2. RNA Synthesis of Nucleotide Analogs Doped on Molecular Surfaces with Photocrosslinking Activity
(1) Prepare and purify RNA inserted into 5-SH-UTP or 5-SH-CTP according to steps (1) to (10) in Method "Full-length RNA synthesis with nucleotide analogs", and adjust pH 7.0.
(2) Add APB (dissolved in dimethyl sulfone) at a final concentration of 5 mmol/L in an environment protected from light.
(3) Incubate for 2 h at room temperature away from light.
(4) Preparation of Sephadex G-50 column: Weigh 7 g of Scphadex G-50, add 100 ml of deionized water and autoclave the suspension. Add 1 ml of Sephadex G-50 suspension to 1 ml of column, centrifuge at 3500 g for 3 min and repeat until the gel volume reaches 750 μl.
(5) Equilibrate the column with 200 μl of Buffer D. Centrifuge at 3500 g for 4 min and repeat three times, discarding the eluate.
(6) Add 200 μl of reaction solution, protected from light [the ratio of gel to sample solution (750:200) is critical].
(7) Centrifuge at 3000 g for 3 min.
(8) Collect the effluent and perform RNA-protein cross-linking according to the method "RNA-Protein Cross-linking".
3. RNA-protein cross-linking
(1) In RNA-protein cross-linking, use the optimal UTP and CTP concentrations optimized in the previous experiments. Repeat steps (1)~(9) in Method 1, resuspend the RNA in sterilized deionized water or a suitable buffer (according to the corresponding RNA or protein), and add a suitable concentration of the protein that may bind to the RNA.

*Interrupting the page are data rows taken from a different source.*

(** * Obsource: the byte-shift codec and its command-line boundary

    A shallow embedding of [obsource.py] and the properties of its
    transform: [obscure_code] adds the seed to every UTF-8 byte of a text
    modulo 256, [deobscure_code] subtracts it and decodes the bytes.

    Python values are modelled as the interpreter has them: a [str] is a
    sequence of code points, a [bytes] object a sequence of bytes, an [int]
    an unbounded integer ([Z]); [%] with a positive divisor is [Z.modulo].
    Exceptions are values of [exn]; code that touches the outside world
    (log file, files, terminal) runs in a state monad over [world]. *)

From Stdlib Require Import ZArith List Lia Bool String Ascii.
From Stdlib Require Import Strings.Byte.
From stdpp Require Import base option list gmap.
Import ListNotations.

#[local] Open Scope Z_scope.

(** lia decides the goals with division and remainder by literals that the
    UTF-8 arithmetic produces. *)
Ltac Zify.zify_post_hook ::= Z.div_mod_to_equations.

(** ** Strings and bytes *)

(** A Python [str]: the list of its code points. *)
Definition str : Type := list Z.

(** A Python [bytes] object. *)
Definition bytes : Type := list byte.

(** String literals of the source, as code points. *)
Definition lit (s : string) : str :=
  map (fun a => Z.of_N (N_of_ascii a)) (list_ascii_of_string s).

(** Iterating over a [bytes] object yields ints in [range(256)]. *)
Definition byte_to_Z (b : byte) : Z := Z.of_N (Byte.to_N b).

Definition byte_of_Z (z : Z) : option byte :=
  if z <? 0 then None else Byte.of_N (Z.to_N z).

(** The byte with a given value, for values known to be in range. *)
Definition byte_of (z : Z) : byte := default x00 (byte_of_Z z).

(** ** Exceptions *)

Inductive exn : Type :=
  | UnicodeEncodeError
  | UnicodeDecodeError
  | ValueError
  | TypeError
  | AttributeError
  | FileNotFoundError
  | IsADirectoryError
  | EOFError
  | SystemExit (msg : str).

(** [except ValueError]: the Unicode errors are subclasses of ValueError. *)
Definition is_ValueError (e : exn) : bool :=
  match e with
  | ValueError | UnicodeEncodeError | UnicodeDecodeError => true
  | _ => false
  end.

(** [except Exception]: everything but SystemExit. *)
Definition is_Exception (e : exn) : bool :=
  match e with
  | SystemExit _ => false
  | _ => true
  end.

Inductive result (A : Type) : Type :=
  | Ok (a : A)
  | Raise (e : exn).
Arguments Ok {A} a.
Arguments Raise {A} e.

#[global] Instance result_ret : MRet result := fun A a => Ok a.
#[global] Instance result_bind : MBind result := fun A B f r =>
  match r with
  | Ok a => f a
  | Raise e => Raise e
  end.

(** ** UTF-8 *)

Definition is_surrogate (c : Z) : bool := (0xD800 <=? c) && (c <=? 0xDFFF).

(** A Unicode scalar value: a code point that is not a surrogate. *)
Definition is_scalar (c : Z) : bool :=
  (0 <=? c) && (c <? 0x110000) && negb (is_surrogate c).

(** The UTF-8 code units of one code point; nothing for a lone surrogate. *)
Definition utf8_encode_char (c : Z) : option (list Z) :=
  if c <? 0 then None
  else if c <? 0x80 then Some [c]
  else if c <? 0x800 then Some [0xC0 + c / 64; 0x80 + c mod 64]
  else if c <? 0x10000 then
    if is_surrogate c then None
    else Some [0xE0 + c / 4096; 0x80 + (c / 64) mod 64; 0x80 + c mod 64]
  else if c <? 0x110000 then
    Some [0xF0 + c / 262144; 0x80 + (c / 4096) mod 64;
          0x80 + (c / 64) mod 64; 0x80 + c mod 64]
  else None.

Fixpoint utf8_encode (s : str) : option (list Z) :=
  match s with
  | [] => Some []
  | c :: s' =>
      match utf8_encode_char c, utf8_encode s' with
      | Some u, Some us => Some (u ++ us)
      | _, _ => None
      end
  end.

Definition is_cont (b : Z) : bool := (0x80 <=? b) && (b <? 0xC0).

(** The strict decoder: shortest form only, no surrogates, nothing above
    U+10FFFF, no truncated sequence. *)
Fixpoint utf8_decode (bs : list Z) : option str :=
  match bs with
  | [] => Some []
  | b0 :: t0 =>
      if b0 <? 0 then None
      else if b0 <? 0x80 then cons b0 <$> utf8_decode t0
      else if b0 <? 0xC2 then None
      else if b0 <? 0xE0 then
        match t0 with
        | b1 :: t1 =>
            if is_cont b1
            then cons ((b0 - 0xC0) * 64 + (b1 - 0x80)) <$> utf8_decode t1
            else None
        | _ => None
        end
      else if b0 <? 0xF0 then
        match t0 with
        | b1 :: b2 :: t2 =>
            let c := (b0 - 0xE0) * 4096 + (b1 - 0x80) * 64 + (b2 - 0x80) in
            if is_cont b1 && is_cont b2 && (0x800 <=? c) && negb (is_surrogate c)
            then cons c <$> utf8_decode t2
            else None
        | _ => None
        end
      else if b0 <? 0xF5 then
        match t0 with
        | b1 :: b2 :: b3 :: t3 =>
            let c := (b0 - 0xF0) * 262144 + (b1 - 0x80) * 4096
                     + (b2 - 0x80) * 64 + (b3 - 0x80) in
            if is_cont b1 && is_cont b2 && is_cont b3
               && (0x10000 <=? c) && (c <? 0x110000)
            then cons c <$> utf8_decode t3
            else None
        | _ => None
        end
      else None
  end.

(2) Aliquot the reaction product, add half of it to a clean centrifuge tube, place the tube at 1.5 cm from the UV light source and irradiate it for 2 min at room temperature (some binding requires specific reaction temperature), and place the other half of the reaction product at room temperature and away from light to serve as a negative control during the irradiation process.

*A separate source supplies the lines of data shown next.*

(** * wadl2swagger: the converter of [wadltools/swaggerconverter.py]

    A shallow embedding of the module's functions ([merge_dicts],
    [xsd_to_json_type], [style_to_in], [build_param], [build_response],
    [fix_json], [build_code_sample], [default_swagger_dict] and
    [SwaggerConverter.convert]) together with the properties of the
    conversion that the specification states, and further properties of
    the code.

    Conventions of the embedding:
    - a Python call either returns or raises: [outcome A];
    - the Swagger document is a tree of Python values ([value]); an
      [OrderedDict] (and a plain [dict], read in its iteration order) is an
      association list with insertion order;
    - [merge_dicts] mutates its first argument: on nested mappings it is
      written in state-passing style (the state of [a] is returned next to
      the outcome), and module [Store] gives the same function over an
      object store with references, where identity and aliasing are visible;
    - what the external libraries hand over (wadllib elements, docbook
      helpers of [wadltools.wadl], the [json] module) enters as data or as
      an interface. *)

From stdpp Require Import base option list strings gmap pretty.
From Stdlib Require Import ZArith Ascii String.
From Stdlib Require Import Floats.PrimFloat Floats.FloatOps Floats.SpecFloat.

Set Warnings "-register-all".

Local Open Scope string_scope.
Local Open Scope list_scope.
Local Open Scope Z_scope.

(** ** Exceptions and outcomes *)

(** The exceptions the module raises or lets through.  [PyException] is the
    bare [Exception(msg)] of [merge_dicts]; [WADLParseError] keeps the three
    attributes its constructor stores. *)
Inductive exn : Type :=
| ValueError (msg : string)
| KeyError (k : string)
| TypeError (msg : string)
| AttributeError (msg : string)
| RuntimeError (msg : string)
| PyException (msg : string)
| WADLParseError (orig_message wadl_file location : string) (cause : exn)
| BadWADLError (msg : string) (cause : exn) (wadl_file : string).

Inductive outcome (A : Type) : Type :=
| Ok (x : A)
| Raise (e : exn).
Arguments Ok {A} x.
Arguments Raise {A} e.
(** * WWPTools: a model of the Suite Plan scripts and the parameter copy tool

    The scripts are pyRevit commands: thin Python layers over the host
    application's document.  This development embeds the parts of
      - MakeOneView.pushbutton/MultipleUnits-script.py   (marketing sheets),
      - MakeKeyPlanView.pushbutton/KeyPlan-script.py     (keyplan views),
      - CopyParameter.pushbutton/changeparameter-script.py
    that carry logic of their own, and proves properties of them.

    Conventions.
      - Host numbers (binary64 in the scripts) are exact rationals [Q];
        rounding is not modelled.  A comparison of a Euclidean length with
        a non-negative bound is decided on the squares, which needs no
        square root.
      - Host calls that read or change the document run in the [Script]
        monad: a state monad over the document and a log of host calls.
      - A [while True] loop takes a fuel argument; the theorems show how
        much fuel is enough. *)

From Stdlib Require Import QArith Qabs Qminmax Lqa Lia List Ascii.
From stdpp Require Import gmap strings list pretty.

(** ** Part I: the model *)

(** *** Geometry helpers (MultipleUnits-script.py 412-425, 680-706;
    KeyPlan-script.py 96-109 is the same text as 412-425) *)

(** A host point.  The third coordinate is [Zc]: the name [Z] is taken by
    the integers. *)
Record XYZ := mkXYZ { X : Q; Y : Q; Zc : Q }.

(** A host curve, seen through the points [curve.Tessellate()] returns. *)
Record Curve := mkCurve { Tessellate : list XYZ }.

(** *** Python string helpers *)

(** [needle in s] *)
Fixpoint contains (needle s : string) : bool :=
  String.prefix needle s ||
  match s with
  | EmptyString => false
  | String _ s' => contains needle s'
  end.

(** [s.lower()], on the ASCII letters; other bytes are kept. *)
Definition lower_ascii (c : ascii) : ascii :=
  let n := nat_of_ascii c in
  if (65 <=? n)%nat && (n <=? 90)%nat then ascii_of_nat (n + 32) else c.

(3) Add DTT to a final concentration of 100 mmol/L and leave for at least 5 min, protected from light (no need to protect from light in subsequent steps).

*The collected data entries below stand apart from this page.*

Lemma owned_by_refreshed σ this it w ws :
  owned_by σ this it w ws →
  owned_by (set_heap (<[w := HWheel (refreshed ws)]> (heap σ)) σ) this it w (refreshed ws).
Proof.
  intros Ho. pose proof (owned_by_distinct _ _ _ _ _ Ho) as Hne.
  destruct Ho as (Hi & Hw & Hws). repeat split; simpl.
  - rewrite lookup_insert_ne by congruence. exact Hi.
  - exact Hw.
  - apply lookup_insert_eq.
Qed.

Lemma store_wheel_same f v it : _wheel (store f v it) = _wheel it.
Proof. reflexivity. Qed.

Lemma frame_refl σ this w : frame σ σ this w.
Proof. intros l _ _. reflexivity. Qed.

Lemma frame_trans σ1 σ2 σ3 this w :
  frame σ1 σ2 this w → frame σ2 σ3 this w → frame σ1 σ3 this w.
Proof. intros H12 H23 l H1 H2. rewrite H23, H12; auto. Qed.

Lemma frame_insert_this σ this w o :
  frame σ (set_heap (<[this := o]> (heap σ)) σ) this w.
Proof. intros l H1 H2. simpl. apply lookup_insert_ne. congruence. Qed.

Lemma frame_insert_wheel σ this w o :
  frame σ (set_heap (<[w := o]> (heap σ)) σ) this w.
Proof. intros l H1 H2. simpl. apply lookup_insert_ne. congruence. Qed.

Lemma update_returns σ this it w ws upd :
  owned_by σ this it w ws → _wheel (upd it) = _wheel it →
  returns (update this upd) σ (quiet_post σ this (upd it) w ws).
Proof.
  intros Ho Hupd. eexists _, _. split.
  - apply update_run. apply Ho.
  - split; [now apply owned_by_update |].
    split; [apply frame_insert_this | split; reflexivity].
Qed.

Lemma wheel_refresh_returns σ this it w ws :
  owned_by σ this it w ws →
  returns (wheel_refresh this) σ (quiet_post σ this it w (refreshed ws)).
Proof.
  intros Ho. eexists _, _. split.
  - eapply wheel_refresh_run, Ho.
  - split; [now apply owned_by_refreshed |].
    split; [apply frame_insert_wheel | split; reflexivity].
Qed.

Lemma update_then_refresh σ this it w ws upd :
  owned_by σ this it w ws → _wheel (upd it) = _wheel it →
  returns (update this upd;; wheel_refresh this) σ
          (quiet_post σ this (upd it) w (refreshed ws)).
Proof.
  intros Ho Hupd. apply returns_bind.
  eapply returns_weaken; [apply update_returns; eassumption |].
  intros [] σ1 (Ho1 & Hf1 & Hl1 & Hr1).
  eapply returns_weaken; [eapply wheel_refresh_returns, Ho1 |].
  intros [] σ2 (Ho2 & Hf2 & Hl2 & Hr2).
  split; [exact Ho2 |]. split; [eapply frame_trans; eauto |].
  split; congruence.
Qed.

(** ** The setters *)

Section Setters.

Variable D : ItemProps.
Variable L : nat → JSValue → JSValue.

Lemma loadImage_returns_element σ this it w ws url cb :
  owned_by σ this it w ws →
  returns (loadImage L url cb) σ (fun img σ' =>
    img = L (requests σ) url ∧ owned_by σ' this it w ws ∧ frame σ σ' this w ∧
    loading σ' = <[requests σ := cb]> (loading σ) ∧
    requests σ' = S (requests σ)).
Proof.
  intros Ho. eexists _, _. split; [reflexivity |].
  split; [reflexivity |]. split; [exact Ho |].
  split; [intros l _ _; reflexivity | split; reflexivity].
Qed.

Ltac simple_setter E :=
  eapply returns_weaken;
  [ apply update_then_refresh; [eassumption | reflexivity]
  | intros [] ? (? & ? & ? & ?); unfold setter_post, assigned, validated;
    simpl; rewrite ?E; auto ].

Ltac silent_setter E :=
  eapply returns_weaken;
  [ apply update_returns; [eassumption | reflexivity]
  | intros [] ? (? & ? & ? & ?); unfold setter_post, assigned, validated;
    simpl; rewrite ?E; auto ].

Lemma set_image_returns val σ this it w ws :
  owned_by σ this it w ws →
  returns (set_image D L this val) σ (setter_post D L Image val σ this it w ws).
Proof.
  intros Ho. unfold set_image, setter_post, assigned, loads.
  destruct (JSType_eqb (typeof val) TString) eqn:E; apply returns_bind.
  - (* a url: store it, start the load, keep what the loader returns *)
    apply returns_bind.
    eapply returns_weaken; [apply update_returns; [exact Ho | reflexivity] |].
    intros [] σ1 (Ho1 & Hf1 & Hl1 & Hr1).
    apply returns_bind.
    eapply returns_weaken; [eapply loadImage_returns_element, Ho1 |].
    intros img σ2 (-> & Ho2 & Hf2 & Hl2 & Hr2).
    eapply returns_weaken; [apply update_returns; [exact Ho2 | reflexivity] |].
    intros [] σ3 (Ho3 & Hf3 & Hl3 & Hr3).
    eapply returns_weaken; [eapply wheel_refresh_returns, Ho3 |].
    intros [] σ4 (Ho4 & Hf4 & Hl4 & Hr4). simpl.
    rewrite <- Hr1. split; [exact Ho4 |].
    split; [eauto using frame_trans |]. split; congruence.
  - (* anything else: back to the default, and no image element *)
    apply returns_bind.
    eapply returns_weaken; [apply update_returns; [exact Ho | reflexivity] |].
    intros [] σ1 (Ho1 & Hf1 & Hl1 & Hr1).
    eapply returns_weaken; [apply update_returns; [exact Ho1 | reflexivity] |].
    intros [] σ2 (Ho2 & Hf2 & Hl2 & Hr2).
    eapply returns_weaken; [eapply wheel_refresh_returns, Ho2 |].
    intros [] σ3 (Ho3 & Hf3 & Hl3 & Hr3). simpl.
    split; [exact Ho3 |].
    split; [eauto using frame_trans |]. split; congruence.
Qed.

(** Every setter runs to completion on an item that has its wheel, and
    leaves the item, the wheel and the loads as [setter_post] says. *)
Lemma setter_returns f val σ this it w ws :
  owned_by σ this it w ws →
  returns (setter D L f this val) σ (setter_post D L f val σ this it w ws).
Proof.
  intros Ho. destruct f; simpl setter.
  - unfold set_backgroundColor.
    destruct (JSType_eqb (typeof val) TString) eqn:E; simple_setter E.
  - now apply set_image_returns.
  - unfold set_imageOpacity.
    destruct (JSType_eqb (typeof val) TNumber) eqn:E; simple_setter E.
  - unfold set_imageRadius.
    destruct (JSType_eqb (typeof val) TNumber) eqn:E; simple_setter E.
  - unfold set_imageRotation.
    destruct (JSType_eqb (typeof val) TNumber) eqn:E; simple_setter E.
  - unfold set_imageScale.
    destruct (JSType_eqb (typeof val) TNumber) eqn:E; simple_setter E.
  - unfold set_label.
    destruct (JSType_eqb (typeof val) TString) eqn:E; simple_setter E.
  - unfold set_labelColor.
    destruct (JSType_eqb (typeof val) TString) eqn:E; simple_setter E.
  - unfold set_value.
    destruct (is_undefined val) eqn:E; simpl; silent_setter E.
  - unfold set_weight.
    destruct (JSType_eqb (typeof val) TNumber) eqn:E; silent_setter E.
Qed.

Lemma getter_run f σ this it :
  heap σ !! this = Some (HItem it) →
  getter f this σ = (Ok (private it f), σ).
Proof.
  intros Hi.
  destruct f; simpl; unfold get_backgroundColor, get_image, get_imageOpacity,
    get_imageRadius, get_imageRotation, get_imageScale, get_label,
    get_labelColor, get_value, get_weight;
    rewrite (bind_run _ _ _ _ _ (this_item_run _ _ _ Hi)); reflexivity.
Qed.

Lemma get_imageObj_run σ this it :
  heap σ !! this = Some (HItem it) →
  get_imageObj this σ = (Ok (_imageObj it), σ).
Proof.
  intros Hi. unfold get_imageObj.
  rewrite (bind_run _ _ _ _ _ (this_item_run _ _ _ Hi)). reflexivity.
Qed.

Lemma private_assigned f val n it :
  f ≠ Image →
  private (assigned D L f val n it) f = validated D f val.
Proof. intros Hf. destruct f; try reflexivity. congruence. Qed.

Lemma private_assigned_image val n it :
  private (assigned D L Image val n it) Image = validated D Image val.
Proof.
  unfold assigned, validated. simpl.
  destruct (JSType_eqb (typeof val) TString); reflexivity.
Qed.

End Setters.

(** ** Validation and defaulting of the fields *)

(** C1.  For every field but [value], on an item that has its wheel, the
    setter never throws, and the property then reads as the candidate when
    the candidate has the type the field expects (string for
    backgroundColor, image, label, labelColor; number for imageOpacity,
    imageRadius, imageRotation, imageScale, weight), and otherwise as the
    default of the field in [Defaults.item]. *)
Theorem setter_validates_or_defaults D L f ty val σ this it w ws :
  expected f = Some ty →
  owned_by σ this it w ws →
  ∃ σ', setter D L f this val σ = (Ok (), σ') ∧
        getter f this σ'
        = (Ok (if JSType_eqb (typeof val) ty then val else prop D f), σ').
Proof.
  intros Hty Ho.
  destruct (setter_returns D L f val σ this it w ws Ho)
    as ([] & σ' & Hrun & (Hi & _ & _) & _).
  exists σ'. split; [exact Hrun |].
  rewrite (getter_run f σ' this _ Hi). f_equal. f_equal.
  destruct f; simpl in Hty; inversion Hty; subst ty;
    try reflexivity.
  apply private_assigned_image.
Qed.

Lemma setter_validates_or_defaults_witness :
  expected Label = Some TString ∧
  owned_by sample_world 1 sample_item 0 sample_wheel ∧
  ∃ σ', setter sample_defaults image_element Label 1 (VNumber 3) sample_world
        = (Ok (), σ') ∧
        getter Label 1 σ' = (Ok (VString ""), σ').
Proof.
  split; [reflexivity |].
  split; [unfold owned_by; repeat split; vm_compute; reflexivity |].
  apply (setter_validates_or_defaults sample_defaults image_element Label TString
           (VNumber 3) sample_world 1 sample_item 0 sample_wheel).
  - reflexivity.
  - unfold owned_by; repeat split; vm_compute; reflexivity.
Defined.

(** ** The re-render signal *)

(** C7.  An assignment to any field but [value] and [weight], whatever the
    candidate, calls [refresh()] of the owning wheel, once and before the
    setter returns; an assignment to [value] leaves every wheel of the heap
    as it was, so it calls no [refresh()]. *)
Theorem assignment_signals_refresh D L f val σ this it w ws :
  owned_by σ this it w ws →
  ∃ σ', setter D L f this val σ = (Ok (), σ') ∧
        (notifies f = true → heap σ' !! w = Some (HWheel (refreshed ws))) ∧
        (f = Value →
         ∀ l ws0, heap σ !! l = Some (HWheel ws0) → heap σ' !! l = Some (HWheel ws0)).
Proof.
  intros Ho.
  destruct (setter_returns D L f val σ this it w ws Ho)
    as ([] & σ' & Hrun & (Hi & Hw & Hws) & Hframe & _).
  exists σ'. split; [exact Hrun |]. split.
  - intros Hn. rewrite Hn in Hws. exact Hws.
  - intros -> l ws0 Hl. simpl in Hws.
    destruct (decide (l = w)) as [-> | Hlw].
    + destruct Ho as (_ & _ & Hws0). congruence.
    + destruct (decide (l = this)) as [-> | Hlt].
      * destruct Ho as (Hi0 & _). congruence.
      * rewrite Hframe by assumption. exact Hl.
Qed.

Lemma assignment_signals_refresh_witness :
  owned_by sample_world 1 sample_item 0 sample_wheel ∧
  ∃ σ', setter sample_defaults image_element Label 1 (VNumber 3) sample_world
        = (Ok (), σ') ∧
        (notifies Label = true → heap σ' !! 0 = Some (HWheel (refreshed sample_wheel))) ∧
        (Label = Value →
         ∀ l ws0, heap sample_world !! l = Some (HWheel ws0) →
                  heap σ' !! l = Some (HWheel ws0)).
Proof.
  split; [unfold owned_by; repeat split; vm_compute; reflexivity |].
  apply (assignment_signals_refresh sample_defaults image_element Label
           (VNumber 3) sample_world 1 sample_item 0 sample_wheel).
  unfold owned_by; repeat split; vm_compute; reflexivity.
Defined.

(** ** The opaque payload [value] *)

(** C9.  On an item, assigning to [value] a candidate other than
    [undefined] makes the property read as that very candidate, whatever it
    is; assigning [undefined] makes it read as the default of [value]. *)
Theorem value_kept_as_is D val σ this it :
  heap σ !! this = Some (HItem it) →
  ∃ σ', set_value D this val σ = (Ok (), σ') ∧
        (val ≠ VUndefined → get_value this σ' = (Ok val, σ')) ∧
        (val = VUndefined → get_value this σ' = (Ok (value D), σ')).
Proof.
  intros Hi. unfold set_value.
  destruct val; simpl;
    rewrite (update_run _ _ _ _ Hi);
    (eexists; split; [reflexivity |]);
    (split; intros Hv;
     [ try congruence | try discriminate ]);
    unfold get_value;
    (erewrite bind_run; [| apply this_item_run; simpl; apply lookup_insert_eq]);
    reflexivity.
Qed.

Lemma value_kept_as_is_witness :
  heap sample_world !! 1 = Some (HItem sample_item) ∧
  ∃ σ', set_value sample_defaults 1 (VObject {[ "id" := VNumber 42 ]}) sample_world
        = (Ok (), σ') ∧
        (VObject {[ "id" := VNumber 42 ]} ≠ VUndefined →
         get_value 1 σ' = (Ok (VObject {[ "id" := VNumber 42 ]}), σ')) ∧
        (VObject {[ "id" := VNumber 42 ]} = VUndefined →
         get_value 1 σ' = (Ok (value sample_defaults), σ')).
Proof.
  split; [vm_compute; reflexivity |].
  apply (value_kept_as_is sample_defaults (VObject {[ "id" := VNumber 42 ]})
           sample_world 1 sample_item).
  vm_compute; reflexivity.
Defined.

(4) Remove a small amount of sample from the unirradiated sample to identify the correct length of RNA used. [See step (13) in the method "Synthesis of full-length RNA containing nucleotide analogs"].
(5) Add an equal volume of RNase T1 digestion buffer and 10 U/μl RNase T1 to the remaining sample and incubate at 37°C for 10 min.
(6) Add an equal volume of 2X Protein Sampling Buffer, heat at 94°C for 2~3 min, and perform denaturing SDS-PAGE electrophoresis.
(7) Conventional sandwich electrotransfer method: 500 mA for 2 h.
(8) Remove the membrane and silver stain until a band is seen (about 5 min), then dry under air.
(9) X-ray film, radiographic autoradiography at -80°C until crosslinked proteins are visible (several days may be required for proteins with low crosslinking efficiency).